● **WORK TO COMPLETE**: Print the records exactly as they are written.

Dataset entries
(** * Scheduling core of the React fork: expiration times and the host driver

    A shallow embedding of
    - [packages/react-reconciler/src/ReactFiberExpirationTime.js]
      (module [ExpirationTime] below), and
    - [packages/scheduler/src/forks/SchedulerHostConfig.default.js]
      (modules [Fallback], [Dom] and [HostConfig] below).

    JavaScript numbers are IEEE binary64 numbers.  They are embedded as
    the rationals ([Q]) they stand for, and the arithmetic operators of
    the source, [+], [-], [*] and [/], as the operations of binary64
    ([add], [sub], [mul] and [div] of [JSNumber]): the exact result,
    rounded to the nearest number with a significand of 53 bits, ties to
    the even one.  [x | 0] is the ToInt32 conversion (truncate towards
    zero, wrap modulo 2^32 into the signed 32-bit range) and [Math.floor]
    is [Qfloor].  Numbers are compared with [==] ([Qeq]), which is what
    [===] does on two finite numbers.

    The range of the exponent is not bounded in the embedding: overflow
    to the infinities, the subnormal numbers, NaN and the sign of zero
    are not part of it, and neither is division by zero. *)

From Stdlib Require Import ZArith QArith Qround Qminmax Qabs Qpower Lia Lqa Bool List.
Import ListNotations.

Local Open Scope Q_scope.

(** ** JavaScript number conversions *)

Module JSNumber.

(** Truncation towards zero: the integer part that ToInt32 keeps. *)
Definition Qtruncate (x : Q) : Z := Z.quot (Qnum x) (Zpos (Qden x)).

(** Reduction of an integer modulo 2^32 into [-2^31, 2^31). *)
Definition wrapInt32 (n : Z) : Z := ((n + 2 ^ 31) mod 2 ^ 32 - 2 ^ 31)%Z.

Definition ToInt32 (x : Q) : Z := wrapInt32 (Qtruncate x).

● **ANSWER FOR THE TASK**:
(** * Scheduling core of the React fork: expiration times and the host driver

    A shallow embedding of
    - [packages/react-reconciler/src/ReactFiberExpirationTime.js]
      (module [ExpirationTime] below), and
    - [packages/scheduler/src/forks/SchedulerHostConfig.default.js]
      (modules [Fallback], [Dom] and [HostConfig] below).

    JavaScript numbers are IEEE binary64 numbers.  They are embedded as
    the rationals ([Q]) they stand for, and the arithmetic operators of
    the source, [+], [-], [*] and [/], as the operations of binary64
    ([add], [sub], [mul] and [div] of [JSNumber]): the exact result,
    rounded to the nearest number with a significand of 53 bits, ties to
    the even one.  [x | 0] is the ToInt32 conversion (truncate towards
    zero, wrap modulo 2^32 into the signed 32-bit range) and [Math.floor]
    is [Qfloor].  Numbers are compared with [==] ([Qeq]), which is what
    [===] does on two finite numbers.

    The range of the exponent is not bounded in the embedding: overflow
    to the infinities, the subnormal numbers, NaN and the sign of zero
    are not part of it, and neither is division by zero. *)

From Stdlib Require Import ZArith QArith Qround Qminmax Qabs Qpower Lia Lqa Bool List.
Import ListNotations.

Local Open Scope Q_scope.

(** ** JavaScript number conversions *)

Module JSNumber.

(** Truncation towards zero: the integer part that ToInt32 keeps. *)
Definition Qtruncate (x : Q) : Z := Z.quot (Qnum x) (Zpos (Qden x)).

(** Reduction of an integer modulo 2^32 into [-2^31, 2^31). *)
Definition wrapInt32 (n : Z) : Z := ((n + 2 ^ 31) mod 2 ^ 32 - 2 ^ 31)%Z.

Definition ToInt32 (x : Q) : Z := wrapInt32 (Qtruncate x).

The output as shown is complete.